Work required => Would you count the lines in the entries below that contain "settings"? Reply with the number only.

(Dataset entries)
Lemma send_pass_sent ms now wsP todo : forall test active w ret act test' l' w',
  send_pass snd_fn ms now wsP test active todo w = Ok (ret, act, test', l', w') ->
  sent_rel test todo test' l' /\ (forall r, ret = Some r -> r < 0).
Proof.
  induction todo as [|sp todo IH]; intros test active w ret act test' l' w' H; cbn [send_pass] in H.
  { simplify_eq. split; [apply sent_refl|done]. }
  destruct (send_stream _ _ _ _ _ _ _) as [[[[[fl a] t1] sp1] w1]| |] eqn:E; cbn [obind] in H; [|done|done].
  apply send_stream_effect in E as (Hi & Hs & _ & Hk & Hb & Hr).
  assert (Hkept : kept sp sp1) by done.
  destruct fl as [| |r].
  - destruct (send_pass _ _ _ _ _ _ _ _) as [[[[[rt ac] t2] l2] w2]| |] eqn:E; cbn [obind] in H; [|done|done].
    simplify_eq. apply IH in E as [E Hret]. split; [|done]. by eapply sent_cons.
  - simplify_eq. split; [|done]. eapply sent_cons; [done..|apply sent_refl].
  - simplify_eq. split; [|intros ? [= <-]; by apply Hr]. eapply sent_cons; [done..|apply sent_refl].
Qed.

Lemma send_passes_sent n now wsP : forall test w ret test' w',
  send_passes snd_fn clock n now wsP test w = Ok (ret, test', w') ->
  sent_rel test (streams test) test' (streams test') /\ (forall r, ret = Some r -> r < 0).
Proof.
  revert now. induction n as [|n IH]; intros now test w ret test' w' H; cbn [send_passes] in H.
  { simplify_eq. split; [apply sent_refl|done]. }
  destruct (if _ && _ then clock w else _) as [now1 w1].
  destruct (send_pass _ _ _ _ _ _ _ _) as [[[[[rt ac] t1] l1] w2]| |] eqn:E; cbn [obind] in H; [|done|done].
  apply send_pass_sent in E as [E Hr].
  assert (E1 : sent_rel test (streams test) (t1 {{ streams := l1 }}) l1) by (destruct E; by split).
  destruct rt as [r|]; [simplify_eq; by split|]. destruct ac; [|simplify_eq; by split].
  apply IH in H as [H2 H3]. split; [|done]. by eapply sent_trans.
Qed.

Lemma throttle_all_sent now todo : forall test test' l',
  throttle_all now test todo = Ok (test', l') -> sent_rel test todo test' l'.
Proof.
  induction todo as [|sp todo IH]; intros test test' l' H; cbn [throttle_all] in H.
  { simplify_eq. apply sent_refl. }
  destruct (iperf_check_throttle _ _ _) as [[sp1 ws]| |] eqn:E; cbn [obind] in H; [|done|done].
  destruct (throttle_all _ _ _) as [[t2 l2]| |] eqn:E2; cbn [obind] in H; [|done|done]. simplify_eq.
  apply throttle_effect in E as [Hi Hr]. apply IH in E2.
  eapply sent_cons; [..|exact E2]; [done|by split|by rewrite Hr].
Qed.

(** C26: iperf_send counts exactly what its streams count.  For any protocol
    whose send function counts the bytes it reports ([SendOk]: TCP and UDP
    do), a call changes the byte counter of the test by the sum of the changes
    of its streams' counters (modulo 2^64), keeps the streams and their
    identities and the settings, never touches the results of a receiving
    stream, and either returns 0 with every stream removed from the set of
    writable sockets or fails with IESTREAMWRITE. *)
Theorem iperf_send_accounts test wsP now0 w rv err test' ws' w' :
  iperf_send snd_fn clock test wsP now0 w = Ok (rv, err, test', ws', w') ->
  settings test' = settings test /\ Forall2 kept (streams test) (streams test') /\
  surplus_sent test' (streams test') = surplus_sent test (streams test) /\
  (rv = 0 /\ err = None /\ (forall ws sp, ws' = Some ws -> sp ∈ streams test' -> socket sp ∉ ws) \/
   rv < 0 /\ err = Some IESTREAMWRITE /\ ws' = wsP).
Proof.
  unfold iperf_send. intros H.
  destruct (send_passes _ _ _ _ _ _ _) as [[[ret t1] w1]| |] eqn:E; cbn [obind] in H; [|done|done].
  apply send_passes_sent in E as [E1 Hr].
  destruct ret as [r|].
  { simplify_eq. destruct E1. repeat (split; [done|]). right. split; [by apply Hr|done]. }
  destruct (if negb _ then _ else _) as [[t2 w2]| |] eqn:E; cbn [obind] in H; [|done|done]. simplify_eq.
  assert (E2 : sent_rel t1 (streams t1) test' (streams test')).
  { destruct (negb _) in E; [|simplify_eq; apply sent_refl]. destruct (clock w1) as [now w2].
    destruct (throttle_all _ _ _) as [[t2 l2]| |] eqn:Et; cbn [obind] in E; [|done|done]. simplify_eq.
    apply throttle_all_sent in Et as [A1 A2 A3]. by split. }
  destruct (sent_trans _ _ _ _ _ _ E1 E2). repeat (split; [done|]). left. split; [done|]. split; [done|].
  intros ws sp Hws Hsp. destruct wsP as [ws0|]; [|done]. cbn in Hws. injection Hws as <-.
  clear -Hsp. revert ws0. induction (streams test') as [|a l IH]; intros ws0; [by apply not_elem_of_nil in Hsp|].
  cbn [foldl]. apply elem_of_cons in Hsp as [->|Hsp]; [|by apply IH].
  clear IH. assert (Hn : socket a ∉ ws0 ∖ {[socket a]}) by set_solver. revert Hn.
  generalize (ws0 ∖ {[socket a]}) as x. induction l as [|b l IH]; intros x Hx; [done|].
  cbn [foldl]. apply IH. set_solver.
Qed.

(** One more received stream in front. *)
Record recv_rel (t : iperf_test) (l : list iperf_stream) (t' : iperf_test) (l' : list iperf_stream) : Prop := {
  rr_state : state t' = state t;
  rr_streams : Forall2 (fun sp sp' => identity sp' = identity sp /\ (sender sp = true -> sp' = sp)) l l';
  rr_bytes : surplus_received t' l' = surplus_received t l }.

Lemma recv_refl t l : recv_rel t l t l.
Proof. split; [done| |done]. induction l; constructor; done. Qed.

Lemma recv_cons t sp t1 sp' t' l l' :
  state t1 = state t -> identity sp' = identity sp -> (sender sp = true -> sp' = sp) ->
  u64 (t_bytes_received t1 - bytes_received (result sp')) = u64 (t_bytes_received t - bytes_received (result sp)) ->
  recv_rel t1 l t' l' -> recv_rel t (sp :: l) t' (sp' :: l').
Proof.
  intros Hs Hi Hk Hb [A1 A2 A3]. split; [congruence|by constructor|].
  unfold surplus_received in *. cbn [total foldr].
  fold (total bytes_received l) (total bytes_received l'). unfold u64 in *.
  replace (t_bytes_received t' - (bytes_received (result sp') + total bytes_received l'))
    with ((t_bytes_received t' - total bytes_received l') - bytes_received (result sp')) by lia.
  rewrite Zminus_mod, A3, <- Zminus_mod.
  replace (t_bytes_received t1 - total bytes_received l - bytes_received (result sp'))
    with ((t_bytes_received t1 - bytes_received (result sp')) - total bytes_received l) by lia.
  rewrite Zminus_mod, Hb, <- Zminus_mod. f_equal. lia.
Qed.

Lemma recv_pass_received todo : forall test rs w ret test' rs' l' w',
  state test = TEST_RUNNING ->
  recv_pass rcv_fn test rs todo w = Ok (ret, test', rs', l', w') ->
  recv_rel test todo test' l' /\ (forall r, ret = Some r -> r < 0).
Proof.
  induction todo as [|sp todo IH]; intros test rs w ret test' rs' l' w' Hst H; cbn [recv_pass] in H.
  { simplify_eq. split; [apply recv_refl|done]. }
  destruct (bool_decide _ && negb (sender sp)) eqn:Eb.
  - assert (Hs : sender sp = false) by (destruct (sender sp); [by rewrite andb_false_r in Eb|done]).
    destruct (rcv_fn test sp w) as [[[r sp1] w1]| |] eqn:E; cbn [obind] in H; [|done|done].
    pose proof (rcv_identity _ _ _ _ _ _ E) as (I1 & I2 & I3).
    pose proof (rcv_counts _ _ _ _ _ _ Hst E) as Hr.
    assert (Hi : identity sp1 = identity sp) by (unfold identity; congruence).
    destruct (Z.ltb_spec r 0).
    { simplify_eq. split; [|by intros ? [= <-]].
      eapply recv_cons; [done|unfold identity; congruence|by rewrite Hs| |apply recv_refl].
      rewrite Z.max_l, Z.add_0_r in Hr by lia. unfold u64 in *.
      by rewrite Zminus_mod, Hr, <- Zminus_mod. }
    set (t1 := test {{ t_bytes_received := _; t_blocks_received := _ }}) in H.
    destruct (recv_pass _ _ _ _ _) as [[[[[rt t2] rs2] l2] w2]| |] eqn:E2; cbn [obind] in H; [|done|done].
    simplify_eq. apply IH in E2 as [E2 Hret]; [|done]. split; [|done].
    eapply recv_cons; [..|exact E2]; [done|unfold identity; congruence|by rewrite Hs|].
    change (t_bytes_received t1) with (u64 (t_bytes_received test + r)).
    rewrite Z.max_r in Hr by lia. destruct (u64_split (t_bytes_received test + r)) as [k ->].
    unfold u64 in *. rewrite Zminus_mod, Hr, <- Zminus_mod. apply (u64_eq _ _ k). lia.
  - destruct (recv_pass _ _ _ _ _) as [[[[[rt t2] rs2] l2] w2]| |] eqn:E2; cbn [obind] in H; [|done|done].
    simplify_eq. apply IH in E2 as [E2 Hret]; [|done]. split; [|done]. by eapply recv_cons.
Qed.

Problem solution => 2